One of the quintessential case studies for the role of ethics in engineering is the Challenger disaster. During development, flight data from earlier missions showed O-ring erosion and blow-by (hot gases leaking past a damaged seal), but the risk was treated as acceptable. The forecast called for temperatures far colder than any previous launch conditions, and engineers argued they lacked evidence the O-rings would seal reliably under those conditions. During a teleconference the night before launch, an engineering manager asked the team to “take off their engineering hats and put on their management hats,” and the delay recommendation was reversed after internal discussion. 73 seconds after liftoff, the rocket exploded, killing all seven people aboard.

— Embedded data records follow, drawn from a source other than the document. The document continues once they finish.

(* ===== verification/Query.v ===== *)
(** * Query: the filter documents of the store

    The fragment of the store's filter language the service builds: the
    empty filter, [$and] and [$or] over a list of clauses, a [$regex] clause
    with [$options] on a field, and an exact-match clause on a field.
    [matches] decides a filter on a document; [check] is what the store
    refuses before it looks at any document: an empty [$and]/[$or] array and
    a pattern the regular-expression engine rejects.

    The regular-expression engine is an interface ([RegexEngine]): the
    service hands the search term to the store unescaped, so what a term
    matches is the engine's business.  [literal_engine] implements it for
    patterns without metacharacters: a case-insensitive (ASCII) substring
    test under option [i].  [Regex] implements it for patterns. *)

From Stdlib Require Import Ascii String.
From S2P Require Import Prelude Document.

(** ** Errors of the store *)

Inductive store_error : Type :=
| EmptyLogicalArray          (* $and/$or/$nor entries need a non-empty array *)
| InvalidRegex (pattern : string)
| NegativeSkip (skip : Z)
| ConflictingUpdate (path : string)    (* two operators of an update on one path *)
| Unavailable.                        (* the store could not be reached *)

#[export] Instance store_error_eq_dec : EqDecision store_error.
Proof. solve_decision. Defined.

(** ** The regular-expression engine *)

Class RegexEngine : Type := {
  (** the engine compiles the pattern under the options *)
  regex_valid : string → string → bool;
  (** pattern, options, subject: the pattern matches somewhere in the subject *)
  regex_test : string → string → string → bool;
}.

(** ** Filters *)

Unset Elimination Schemes.
Inductive condition : Type :=
| CAll                                        (* {} *)
| CAnd (cs : list condition)                  (* { $and: [...] } *)
| COr (cs : list condition)                   (* { $or: [...] } *)
| CRegex (field pattern options : string)     (* { [field]: { $regex, $options } } *)
| CEq (field value : string).                 (* { [field]: value } *)
Set Elimination Schemes.

(** Induction over a filter, with the hypothesis for every clause of an
    [$and] or [$or]. *)
Definition condition_ind (P : condition → Prop)
    (HAll : P CAll)
    (HAnd : ∀ cs, Forall P cs → P (CAnd cs))
    (HOr : ∀ cs, Forall P cs → P (COr cs))
    (HRegex : ∀ f p o, P (CRegex f p o))
    (HEq : ∀ f v, P (CEq f v)) : ∀ c, P c :=
  fix go c :=
    let all := fix all cs : Forall P cs :=
      match cs with
      | [] => Forall_nil_2 P
      | c :: cs => Forall_cons_2 P c cs (go c) (all cs)
      end in
    match c with
    | CAll => HAll
    | CAnd cs => HAnd cs (all cs)
    | COr cs => HOr cs (all cs)
    | CRegex f p o => HRegex f p o
    | CEq f v => HEq f v
    end.

(** The strings an exact-match clause compares with: the key for [_id],
    the field's strings otherwise. *)
Definition eq_values (path : string) (d : BookDocument) : list string :=
  if decide (path = "_id") then [_id d] else string_values path (doc d).

Section matching.
Context `{RegexEngine}.

Fixpoint matches (c : condition) (d : BookDocument) : bool :=
  match c with
  | CAll => true
  | CAnd cs => forallb (λ c, matches c d) cs
  | COr cs => existsb (λ c, matches c d) cs
  | CRegex f p o => existsb (regex_test p o) (string_values f (doc d))
  | CEq f v => bool_decide (v ∈ eq_values f d)
  end.

(** What the store refuses in a filter, in the order it meets them. *)
Fixpoint condition_errors (c : condition) : list store_error :=
  match c with
  | CAll | CEq _ _ => []
  | CRegex _ p o => if regex_valid p o then [] else [InvalidRegex p]
  | CAnd cs | COr cs =>
      (if cs is [] then [EmptyLogicalArray] else [])
      ++ flat_map condition_errors cs
  end.

Definition check (c : condition) : result store_error unit :=
  match condition_errors c with
  | [] => Ok tt
  | e :: _ => Err e
  end.

End matching.

(** ** The literal engine *)

Definition lower_ascii (c : ascii) : ascii :=
  let n := nat_of_ascii c in
  if (65 <=? n) && (n <=? 90) then ascii_of_nat (n + 32) else c.

Fixpoint lower (s : string) : string :=
  match s with
  | EmptyString => EmptyString
  | String c s' => String (lower_ascii c) (lower s')
  end.

(** [contains p s]: [p] occurs in [s]. *)
Fixpoint contains (p s : string) : bool :=
  String.prefix p s ||
  match s with
  | EmptyString => false
  | String _ s' => contains p s'
  end.

(** The characters with a meaning in a pattern. *)
Definition metacharacters : list ascii :=
  list_ascii_of_string "\^$.|?*+()[]{}".

Definition literal_pattern (p : string) : bool :=
  forallb (λ c, bool_decide (c ∉ metacharacters)) (list_ascii_of_string p).

Definition literal_test (p o s : string) : bool :=
  if contains "i" o then contains (lower p) (lower s) else contains p s.

Definition literal_engine : RegexEngine := {|
  regex_valid _ _ := true;
  regex_test := literal_test;
|}.

(** * Lemmas *)

Section matching_lemmas.
Context `{RegexEngine}.
Implicit Types (c : condition) (d : BookDocument) (cs : list condition).

Lemma matches_CAnd cs d :
  matches (CAnd cs) d = true ↔ ∀ c, c ∈ cs → matches c d = true.
Proof.
  simpl. rewrite forallb_forall. by setoid_rewrite list_elem_of_In.
Qed.

Lemma matches_COr cs d :
  matches (COr cs) d = true ↔ ∃ c, c ∈ cs ∧ matches c d = true.
Proof.
  simpl. rewrite existsb_exists. by setoid_rewrite list_elem_of_In.
Qed.

Lemma matches_CRegex f p o d :
  matches (CRegex f p o) d = true ↔
  ∃ s, s ∈ string_values f (doc d) ∧ regex_test p o s = true.
Proof.
  simpl. rewrite existsb_exists. by setoid_rewrite list_elem_of_In.
Qed.

Lemma matches_CEq f v d :
  matches (CEq f v) d = true ↔ v ∈ eq_values f d.
Proof. simpl. by rewrite bool_decide_eq_true. Qed.

Lemma matches_CEq_id i d : matches (CEq "_id" i) d = true ↔ _id d = i.
Proof.
  rewrite matches_CEq. unfold eq_values. simpl.
  rewrite list_elem_of_singleton. naive_solver.
Qed.

(** [$and] of one clause is the clause; [$and] distributes over append. *)
Lemma matches_CAnd_singleton c d : matches (CAnd [c]) d = matches c d.
Proof. simpl. by rewrite andb_true_r. Qed.

Lemma matches_CAnd_app cs cs' d :
  matches (CAnd (cs ++ cs')) d = matches (CAnd cs) d && matches (CAnd cs') d.
Proof. simpl. apply forallb_app. Qed.

Lemma check_Ok c : check c = Ok tt ↔ condition_errors c = [].
Proof. unfold check. destruct (condition_errors c); naive_solver. Qed.

Lemma check_Err c e : check c = Err e ↔ head (condition_errors c) = Some e.
Proof. unfold check. destruct (condition_errors c); naive_solver. Qed.

Lemma check_CAll : check CAll = Ok tt.
Proof. done. Qed.

Lemma check_CEq f v : check (CEq f v) = Ok tt.
Proof. done. Qed.

Lemma errors_CAnd cs :
  condition_errors (CAnd cs) =
  (if cs is [] then [EmptyLogicalArray] else []) ++ flat_map condition_errors cs.
Proof. done. Qed.

Lemma errors_COr cs :
  condition_errors (COr cs) =
  (if cs is [] then [EmptyLogicalArray] else []) ++ flat_map condition_errors cs.
Proof. done. Qed.

Lemma errors_CRegex f p o :
  condition_errors (CRegex f p o) =
  if regex_valid p o then [] else [InvalidRegex p].
Proof. done. Qed.

Lemma errors_CAnd_cons c cs :
  condition_errors (CAnd (c :: cs)) =
  condition_errors c ++ flat_map condition_errors cs.
Proof. done. Qed.

Lemma errors_COr_cons c cs :
  condition_errors (COr (c :: cs)) =
  condition_errors c ++ flat_map condition_errors cs.
Proof. done. Qed.

(** A list of exact-match clauses holds no error. *)
Lemma errors_CEq_list (kvs : list (string * string)) :
  flat_map condition_errors ((λ kv, CEq kv.1 kv.2) <$> kvs) = [].
Proof. by induction kvs. Qed.

(** A list of [$regex] clauses on one pattern holds an error exactly when
    the pattern is invalid and the list is not empty. *)
Lemma errors_CRegex_list (fs : list string) p o :
  flat_map condition_errors ((λ f, CRegex f p o) <$> fs) =
  if regex_valid p o then [] else (λ _, InvalidRegex p) <$> fs.
Proof.
  induction fs as [|f fs IH]; csimpl; [by destruct (regex_valid p o)|].
  rewrite IH. by destruct (regex_valid p o).
Qed.

End matching_lemmas.

Section literal_lemmas.
Implicit Types (p s : string).

Lemma append_nil s : "" +:+ s = s.
Proof. done. Qed.

Lemma append_cons c s s' : String c s +:+ s' = String c (s +:+ s').
Proof. done. Qed.

Lemma prefix_nil s : String.prefix "" s = true.
Proof. by destruct s. Qed.

Lemma prefix_spec p s : String.prefix p s = true ↔ ∃ b, s = p +:+ b.
Proof.
  revert s. induction p as [|a p IH]; intros s.
  - rewrite prefix_nil. split; [exists s; by rewrite append_nil|done].
  - setoid_rewrite append_cons. destruct s as [|c s]; simpl; [naive_solver|].
    destruct (ascii_dec a c) as [->|Hne]; [rewrite IH|]; naive_solver.
Qed.

Lemma contains_cons p c s :
  contains p (String c s) = String.prefix p (String c s) || contains p s.
Proof. done. Qed.

Lemma contains_nil p : contains p "" = String.prefix p "".
Proof. simpl. apply orb_false_r. Qed.

Lemma contains_spec p s : contains p s = true ↔ ∃ a b, s = a +:+ p +:+ b.
Proof.
  induction s as [|c s IH];
    rewrite ?contains_nil, ?contains_cons, ?orb_true_iff, prefix_spec.
  - split.
    + intros [b Hb]; exists "", b; by rewrite append_nil.
    + intros (a & b & Heq). destruct a; [|done].
      exists b. by rewrite append_nil in Heq.
  - rewrite IH. split.
    + intros [[b Hb]|(a & b & ->)].
      * exists "", b. by rewrite append_nil.
      * exists (String c a), b. by rewrite append_cons.
    + intros (a & b & Heq). destruct a as [|c' a].
      * left. exists b. by rewrite append_nil in Heq.
      * right. rewrite append_cons in Heq. injection Heq as -> ->. by exists a, b.
Qed.

Lemma append_nil_r s : s +:+ "" = s.
Proof. induction s; [done|]. by rewrite append_cons, IHs. Qed.

Lemma contains_refl s : contains s s = true.
Proof. apply contains_spec. exists "", "". by rewrite append_nil, append_nil_r. Qed.

Lemma contains_empty s : contains "" s = true.
Proof. apply contains_spec. exists "", s. by rewrite !append_nil. Qed.

Lemma lower_app s s' : lower (s +:+ s') = lower s +:+ lower s'.
Proof. induction s; [done|]. rewrite append_cons. simpl. by rewrite IHs. Qed.

Lemma lower_ascii_idemp c : lower_ascii (lower_ascii c) = lower_ascii c.
Proof.
  unfold lower_ascii.
  destruct ((65 <=? nat_of_ascii c) && (nat_of_ascii c <=? 90)) eqn:E; [|by rewrite E].
  apply andb_true_iff in E as [?%Nat.leb_le ?%Nat.leb_le].
  rewrite nat_ascii_embedding by lia.
  destruct (_ && _) eqn:E'; [|done].
  apply andb_true_iff in E' as [?%Nat.leb_le ?%Nat.leb_le]. lia.
Qed.

Lemma lower_idemp s : lower (lower s) = lower s.
Proof. induction s; simpl; [done|]. by rewrite lower_ascii_idemp, IHs. Qed.

(** Case-insensitive occurrence contains case-sensitive occurrence. *)
Lemma contains_lower p s :
  contains p s = true → contains (lower p) (lower s) = true.
Proof.
  rewrite !contains_spec. intros (a & b & ->).
  exists (lower a), (lower b). by rewrite !lower_app.
Qed.

(** The literal engine under option [i]: the term occurs in the subject up
    to ASCII case. *)
Lemma literal_test_i p s :
  literal_test p "i" s = true ↔
  ∃ a b, lower s = a +:+ lower p +:+ b.
Proof. unfold literal_test. rewrite contains_refl. apply contains_spec. Qed.

End literal_lemmas.

#[export] Hint Rewrite @check_CAll @check_CEq : book_rw.

(** Filters are taken apart by the lemmas above, not by [simpl]. *)
#[global] Arguments matches : simpl never.
#[global] Arguments condition_errors : simpl never.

The Chernobyl accident is another case study. The Soviet nuclear program enforced strict hierarchical deference and party loyalty. Under scheduling pressure, operators performed a late-night safety test. The test kept tripping automatic safety systems, so the operators bypassed protections and operated the reactor outside established limits. The RBMK reactor design had known instability issues; institutional secrecy obscured the nature of these flaws from those operating it. Violations of safety procedures went unchallenged, in part because challenging the Party carried severe personal and professional risk. Thirty people died in the immediate aftermath. Estimates attribute thousands of excess cancer deaths, and hundreds of thousands were forced from their homes.

In more recent history, the Boeing 737 MAX illustrates these dynamics in software. The MAX variant fitted larger engines onto the existing 737 design, preserving the airframe to reduce cost and speed regulatory approval. Under the FAA’s certification system, Boeing employees were authorized to certify certain compliance findings on behalf of the regulator. The change altered the aircraft’s handling, introducing a tendency for the nose to pitch upward near stall. Boeing created a software system, MCAS, to compensate for this. MCAS relied on a single sensor, could repeatedly pitch the nose down even after pilot correction, and was not clearly described in manuals or training. During development, MCAS was given increased power over the 737 MAX’s controls, but its hazard classification was not updated accordingly, reducing the required level of redundancy and scrutiny. In October 2018, a faulty sensor triggered MCAS on Lion Air Flight 610. The aircraft crashed, killing 189 people. While Boeing internally began developing a software update, its public messaging emphasized pilot and maintenance error. In March 2019, Ethiopian Airlines Flight 302 crashed, killing 157 more people.

In complex systems, technical safeguards are necessary but insufficient. Safety also depends on information flow and escalation: on whether engineers can raise risks and ethical constraints without fear of retaliation, and on whether institutions respect those boundaries—or override them through pressure or force. As technology advances, so too does the potential scale of engineering catastrophe. Objection, dissent, and sometimes refusal are ethical duties of engineers: duties that employers or governments may resist. This applies at the organizational level too: engineering firms have an ethical duty to object, or refuse, when a government makes demands that come into conflict with the firm’s safety and ethical constraints.

The engineer’s duty to dissent is critical to public safety, but it is a last line of defense and not a reliable one. When it works, we never hear about it; when it fails, we get explosions, headlines, and investigations. That is why institutional conditions matter: organizations must protect good-faith objection rather than punish it, and coercion to silence engineers should be treated as a red flag demanding scrutiny before catastrophe takes shape.

As engineers, we must decide in advance where we will draw the line, what we will do when asked to cross it, and what consequences we are willing to accept. This right is ours to exercise, this duty ours to uphold. We also need to defend that right for one another, even when we draw our ethical lines in different places.